I hope someone's run into this before and can tell me if it sounds like a migraine or not... so in January, I got a horrible toothache and a feeling of pressure on the back right side of my head. When I went to the dentist she didn't see anything on the X-Ray. She figured the toothache was from a deep filling reacting to cold weather, and she was right - in a couple of weeks, the tooth was fine, and the feeling of pressure also disappeared.

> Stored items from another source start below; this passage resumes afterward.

(* ===== verification/OspfAdvertisement.v ===== *)
(** The interface between the shared OSPF adjacency and the two versions of
    its wire format ([rios-routing/src/ospf_exchange/advertisement.rs]), the
    packet bodies generic over it ([OspfBody] of [ospf_wire/mod.rs]) and the
    comparison of advertisement instances ([compare_lsa_instances] of
    [ospf_exchange.rs]).

    [ExchangeAdvertisement] is the trait: its types, constants and functions,
    with the laws of [compare] that the adjacency relies on as further fields.
    The instance for OSPFv2 is here, the one for OSPFv3 in [Ospfv3Lsa]. *)
From S2P Require Import Prelude Wire Fletcher OspfLsa.

(** ** [std::cmp::Ordering] *)

Definition then_ (a b : comparison) : comparison := match a with Eq => b | c => c end.
(** [bool::cmp]: [false] is below [true]. *)
Definition bool_cmp (a b : bool) : comparison :=
  match a, b with
  | false, true => Lt | true, false => Gt | _, _ => Eq
  end.

(** An instance is compared by its sequence, its checksum and its age. *)
Definition Instance_ : Type := Z * Z * Z.

Definition compare_lsa_instances (a b : Instance_) : comparison :=
  let '(sequence_a, checksum_a, age_a) := a in
  let '(sequence_b, checksum_b, age_b) := b in
  then_ (then_ (Z.compare sequence_a sequence_b) (Z.compare checksum_a checksum_b))
    (if (age_a =? LSA_MAX_AGE) || (age_b =? LSA_MAX_AGE)
     then bool_cmp (age_a =? LSA_MAX_AGE) (age_b =? LSA_MAX_AGE)
     else if 900 <? Z.abs (age_a - age_b) then Z.compare age_b age_a
     else Eq).

Definition instance_of (h : LsaHeader) : Instance_ := (hdr_sequence h, hdr_checksum h, hdr_age h).
Definition compare_lsa (a b : LsaHeader) : comparison :=
  compare_lsa_instances (instance_of a) (instance_of b).

(** [OspfHello] of [ospf_wire/mod.rs], the body type of the OSPFv2 Hello. *)
Record OspfHello := { hello_mask : Z; hello_interval : Z; hello_options : Z; hello_priority : Z;
                      dead_interval : Z; designated_router : Z; backup_router : Z; neighbors : list Z }.
#[export] Instance OspfHello_eq_dec : EqDecision OspfHello.
Proof. solve_decision. Defined.

(** ** The trait *)

Class ExchangeAdvertisement (L : Type) := {
  Key : Type;
  Header : Type;
  Hello : Type;
  #[global] Key_eq_dec :: EqDecision Key;
  #[global] Key_countable :: Countable Key;
  (** The derived [Ord] of the key, as a lexicographic code. *)
  key_code : Key → list Z;
  OPTIONS : Z;
  PACKET_OVERHEAD : Z;
  DD_OVERHEAD : Z;
  key : L → Key;
  header : L → res WireError Header;
  encoded_len : L → res WireError Z;
  header_key : Header → Key;
  compare : Header → Header → comparison;
  (** The values whose fields have their widths. *)
  advertisement_ok : L → Prop;
  (** The laws: the order is strict, reversing the arguments reverses it, and
      an advertisement and its header have one key. *)
  compare_refl : ∀ a, compare a a = Eq;
  compare_flip : ∀ a b, compare b a = CompOpp (compare a b);
  compare_trans : ∀ a b c, compare a b = Gt → compare b c = Gt → compare a c = Gt;
  header_safe : ∀ l, safe (header l);
  encoded_len_safe : ∀ l, safe (encoded_len l);
  header_key_key : ∀ l h, advertisement_ok l → header l = Ok h → header_key h = key l;
}.

(** The five packet bodies. *)
Inductive OspfBody {L : Type} `{ExchangeAdvertisement L} :=
| HelloBody (hello : Hello)
| DatabaseDescription (mtu options flags sequence : Z) (headers : list Header)
| LinkStateRequest (keys : list Key)
| LinkStateUpdate (lsas : list L)
| LinkStateAck (headers : list Header).
Arguments OspfBody L {_}.

(** ** The instances of one advertisement are strictly ordered *)

Lemma compare_instances_refl a : compare_lsa_instances a a = Eq.
Proof.
  destruct a as [[s c] g]. unfold compare_lsa_instances. rewrite !Z.compare_refl. cbn.
  destruct (g =? LSA_MAX_AGE); cbn; [done|]. rewrite Z.sub_diag. done.
Qed.
Lemma compare_instances_flip a b :
  compare_lsa_instances b a = CompOpp (compare_lsa_instances a b).
Proof.
  destruct a as [[s c] g], b as [[s' c'] g']. unfold compare_lsa_instances.
  rewrite (Z.compare_antisym s s'), (Z.compare_antisym c c'), (orb_comm (g' =? _)).
  replace (Z.abs (g' - g)) with (Z.abs (g - g')) by lia.
  destruct (Z.compare s s'), (Z.compare c c'); cbn; try done.
  destruct (_ || _); [by destruct (g =? LSA_MAX_AGE), (g' =? LSA_MAX_AGE)|].
  destruct (900 <? _); [|done]. by rewrite Z.compare_antisym.
Qed.
(** The part of the comparison that looks at the ages. *)
Lemma compare_instances_Gt a b :
  compare_lsa_instances a b = Gt ↔
  let '(s, c, g) := a in let '(s', c', g') := b in
  s' < s ∨ s = s' ∧ (c' < c ∨ c = c' ∧
    ((g = LSA_MAX_AGE ∧ g' ≠ LSA_MAX_AGE) ∨ (g ≠ LSA_MAX_AGE ∧ g' ≠ LSA_MAX_AGE ∧ g + 900 < g'))).
Proof.
  destruct a as [[s c] g], b as [[s' c'] g']. unfold compare_lsa_instances.
  destruct (Z.compare_spec s s'), (Z.compare_spec c c'); cbn; try (split; [done|lia]); try (split; [lia|done]).
  destruct (g =? LSA_MAX_AGE) eqn:E, (g' =? LSA_MAX_AGE) eqn:E'; cbn;
    try (split; [done|lia]); try (split; [lia|done]).
  destruct (900 <? _) eqn:E9; [|split; [done|lia]].
  destruct (Z.compare_spec g' g); split; (done || lia).
Qed.
Lemma compare_instances_trans a b c :
  compare_lsa_instances a b = Gt → compare_lsa_instances b c = Gt → compare_lsa_instances a c = Gt.
Proof.
  rewrite !compare_instances_Gt. destruct a as [[??]?], b as [[??]?], c as [[??]?]. lia.
Qed.

(** ** The OSPFv2 instance *)

Lemma insert_safe {E} bs : (18 ≤ length bs)%nat → safe (@Fletcher.insert E bs).
Proof.
  intros H. unfold Fletcher.insert. apply safe_bind; [apply safe_slice_from; lia|]. intros t _.
  destruct (Fletcher.fletcher t). apply safe_bind; [apply safe_put; cbn; lia|]. intros out Ho.
  apply safe_put. rewrite put_ok in Ho by (cbn; lia). apply Ok_inj in Ho as <-. lens.
Qed.
Lemma body_encode_safe b : safe (body_encode b).
Proof. destruct b; cbn [body_encode]; repeat (apply safe_if; intros ?); auto with safe. Qed.
Lemma lsa_encode_safe a : safe (lsa_encode a).
Proof.
  unfold lsa_encode. apply safe_if; intros _; [apply safe_Err|].
  apply safe_bind; [apply body_encode_safe|]. intros b _. apply safe_bind; [apply safe_ok_or|]. intros l _.
  apply insert_safe. rewrite length_app, length_header. lia.
Qed.
Lemma lsa_header_safe a : safe (lsa_header a).
Proof. apply safe_bind; [apply lsa_encode_safe|]. intros. apply header_decode_safe. Qed.

Lemma lsa_header_encoded a h :
  lsa_ok a → lsa_header a = Ok h →
  ∃ c b, h = header_of a c (20 + len b) ∧ body_encode (body a) = Ok b ∧ header_ok h.
Proof.
  intros Ha. unfold lsa_header. intros (w & He & H)%bind_Ok_inv.
  destruct (lsa_encode_form a w Ha He) as (c & b & -> & Hh & _ & _ & Hb & _).
  rewrite header_decode_encode in H by done. apply Ok_inj in H as <-. by exists c, b.
Qed.

#[export] Instance LsaType_countable : Countable LsaType.
Proof.
  refine (inj_countable type_code (λ c, ok (type_of_code c)) _). by intros [].
Defined.
#[export] Instance LsaKey_countable : Countable LsaKey.
Proof.
  refine (inj_countable' (λ k, (key_kind k, key_id k, key_router k))
            (λ '(a, b, c), {| key_kind := a; key_id := b; key_router := c |}) _). by intros [].
Defined.

#[export] Instance ospfv2_advertisement : ExchangeAdvertisement Lsa.
Proof.
  refine {|
    Key := LsaKey; Header := LsaHeader; Hello := OspfHello;
    key_code := λ k, [type_code (key_kind k); key_id k; key_router k];
    OPTIONS := 2; PACKET_OVERHEAD := 44; DD_OVERHEAD := 52;
    key := lsa_key; header := lsa_header;
    encoded_len := λ l, bs ← lsa_encode l; Ok (len bs);
    header_key := hdr_key; compare := compare_lsa;
    advertisement_ok := lsa_ok |}.
  - intros. apply compare_instances_refl.
  - intros. apply compare_instances_flip.
  - intros a b c. apply compare_instances_trans.
  - apply lsa_header_safe.
  - intros l. apply safe_bind; [apply lsa_encode_safe|]. intros. apply safe_Ok.
  - intros l h Hl H. by destruct (lsa_header_encoded l h Hl H) as (c & b & -> & _ & _).
Defined.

I figured that was that, and never gave it another thought until I got pregnant in February. Two weeks after I got pregnant, I started having the worst headaches ever, just about every day. Never got them formally diagnosed, but my OB thought they were migraines. There was no aura and very little light or sound sensitivity, but the pain itself was horrible and got much worse when I moved. I don't know how I managed to function at work and at home, and I had to stop driving. The funny thing is, they were almost always focused on the back right side of my head (and the back of my neck), and they usually followed a schedule. I'd wake up feeling fine, go to work, and by 9 or 10 AM, the headache would start. By 1 PM, I was barely functioning. By 4 or 5, I was feeling well enough to get on the train back home and drag through the evening. Sometimes when the headache went away, a feeling of pressure would linger. Rinse and repeat. The headaches stopped at the end of the first trimester, while I was still trying to get in to see a neurologist. I was very happy to be OK again, until I noticed that the pressure is still there. It kind of comes and goes, and almost seems to follow the same schedule the headache did - OK in the morning, bad in the afternoon, usually gone by the time I get home from work.
Could it be a weird kind of silent migraine? I'm torn between going to see that neurologist after all, and just not wanting to know what it is. My family's going through a lot right now, and the last thing we need is a major health crisis for me. I'd definitely err on the side of ignoring this, if part of me wasn't worried what will happen to my kids if ignore something serious, and it kills or disables me.